All significant correlations between the developmental time (DT1 to DT5) plasticity and relative fitness were negative for S. avenae clones from three plants in two areas (Table 4), showing a significant cost of plasticity in S. avenae. For barley clones from the Shaanxi area, the relative fitness of S. avenae was found to be significantly correlated with the plasticity of all developmental durations (r = −0.5167 to −0.6494, P < 0.001) but DT1 and DT2, whereas none of the correlations were significant for oat clones in the same area. The relative fitness of wheat clones from the Shaanxi area was significantly correlated with DT4 plasticity (r = −0.4062, P < 0.001). The relative fitness of barley clones from the Qinghai area was significantly correlated with the plasticity of DT1 (r = −0.5445, P < 0.001), DT4 (r = −0.5227, P < 0.001) and DT5 (r = −0.4216, P < 0.01). For oat clones from Qinghai, correlations with relative fitness were significant plastcities of DT4 (r = −0.6444, P < 0.001) and DT5 (r = −0.4076, P < 0.01). The relative fitness of wheat clones from Qinghai was significantly correlated to the plasticity of DT2 (r = −0.2961, P < 0.05) and DT5 (r = −0.5451, P < 0.001). Significantly negative correlations between relative fitness and PC1 (r = −0.2750 to −0.6067, P < 0.05) were found for all test clones but those from oat of Shaanxi and wheat of Qinghai. The only significant correlation between PC2 and relative fitness was identified for barley clones from Shaanxi (r = −0.5844, P < 0.001).
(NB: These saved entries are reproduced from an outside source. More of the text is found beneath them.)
(** A storage in which campaign 0 (target 1000, deadline 5000) is Active with
    voting open until 4000 and Alice's slot holds [entries]; it is written
    down as such, not produced by a run. *)
Definition votingStorage (entries : list Contribution) : State :=
  let st := stateAfter [openCampaign 1000] in
  let raised := entriesTotal entries in
  let campaign :=
    set_requiredVotes 500
      (set_votingEndTime 4000
         (set_votingEnabled true
            (set_backers (map (fun _ => alice) entries)
               (set_backersCount (N.of_nat (length entries))
                  (set_raisedAmount raised (campaign_at st 0)))))) in
  set_balance raised (set_campaign 0 campaign (set_contributions 0 alice entries st)).
(** * Reasoning support *)

Lemma UINT256_MODULUS_pos : 0 < UINT256_MODULUS.
Proof. reflexivity. Qed.

Global Opaque UINT256_MODULUS ADDRESS_MODULUS.

Lemma bind_Ok {A B} (k : A -> result B) (r : result A) (b : B) :
  mbind k r = Ok b -> exists a, r = Ok a /\ k a = Ok b.
Proof. destruct r; simpl; intros H; try discriminate. eauto. Qed.

Lemma require_Ok (cond : bool) (reason : string) (u : unit) :
  require cond reason = Ok u -> cond = true.
Proof. destruct cond; simpl; [reflexivity | discriminate]. Qed.

Lemma checked_add_Ok (a b c : N) :
  checked_add a b = Ok c -> c = a + b /\ a + b < UINT256_MODULUS.
Proof.
  unfold checked_add. destruct (a + b <? UINT256_MODULUS) eqn:E; [|discriminate].
  intros [= <-]. apply N.ltb_lt in E. auto.
Qed.

Lemma checked_sub_Ok (a b c : N) :
  checked_sub a b = Ok c -> c = a - b /\ b <= a.
Proof.
  unfold checked_sub. destruct (b <=? a) eqn:E; [|discriminate].
  intros [= <-]. apply N.leb_le in E. auto.
Qed.

Lemma checked_mul_Ok (a b c : N) :
  checked_mul a b = Ok c -> c = a * b /\ a * b < UINT256_MODULUS.
Proof.
  unfold checked_mul. destruct (a * b <? UINT256_MODULUS) eqn:E; [|discriminate].
  intros [= <-]. apply N.ltb_lt in E. auto.
Qed.

Lemma transfer_Ok (e : Env) (to value : N) (st st' : State) :
  transfer e to value st = Ok st' ->
  st' = set_balance (balance st - value) st /\ value <= balance st /\ accepts e to = true.
Proof.
  unfold transfer. destruct (value <=? balance st) eqn:E; simpl; [|discriminate].
  destruct (accepts e to); [|discriminate].
  intros [= <-]. apply N.leb_le in E. auto.
Qed.
Definition absent (c : call) (d : unit) : reply * unit := (no_reply 1, d).

Definition present (c : call) (d : unit) : reply * unit := (no_reply 0, d).

(** Some function in the place of [math.Pow]. *)
Definition pow_sample (x y : Float64.float64) : Float64.float64 := x.

Definition sweep_513 : RangeQuery :=
  {| RqRange := {| Start := 1000000; End := 2000000 |};
     Size := 513;
     LogDistribution := false;
     RqAvg := 1;
     RqSelect := {| SelS11 := true; SelS12 := false; SelS21 := true;
                    SelS22 := false |};
     RqResult := [] |}.

(** A concrete [json.Marshal]: commands are encoded, and [None] stands for
    a Go value that has no JSON encoding, such as a channel. *)
Definition sample_Marshal (v : option Command) : list Byte.byte + string :=
  match v with
  | Some c => inl (list_byte_of_string (String.append (Set_ c) (To c)))
  | None => inr "json: unsupported type"%string
  end.

End Samples.

(** ** The inbound pipe of package rfswitch *)

Module Inbound.
Import Rfswitch.

Section Pipe.

(** [json.Unmarshal(msg.Data, &r)] on a zero [Report]: what is in [r]
    afterwards, and the error. *)
Variable json_Unmarshal : list Byte.byte -> Report * error.

(** The reports written to [out] and the warnings logged. *)
Record inbound_trace := {
  delivered : list Report;
  warned : list string
}.

Definition inbound_step (msg : WsMessage) (t : inbound_trace)
  : inbound_trace :=
  let '(r, err) := json_Unmarshal (Data msg) in
  let warnings :=
    match err with
    | Some _ =>
        [String.append
           "Could not turn unmarshal JSON - invalid report string in JSON? "
           (string_of_list_byte (Data msg))]
    | None => []
    end in
  {| delivered := delivered t ++ [r]; warned := warned t ++ warnings |}.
The correlation between PC3 and relative fitness was negative for barley clones from Shaanxi (r = −0.5572, P < 0.001), but it was positive for oat (r = 0.2759, P < 0.05) and wheat (r = 0.2611, P < 0.05) clones of shaanxi, and barley clones of Qinghai (r = 0.5251, P < 0.001).

Table 4 Pearson correlations between the developmental time plasticity and relative fitness of Sitobion avenae clones from three host plants in two areas (DT1-DT4, the developmental duration of 1st to 4th instar nymphs; DT5, the total developmental duration of nymphs; PC1 to PC3, first to third factor extracted from principal component analysis of DT1 to DT5 plasticities; *P < 0.05; **P < 0.01; ***P < 0.001).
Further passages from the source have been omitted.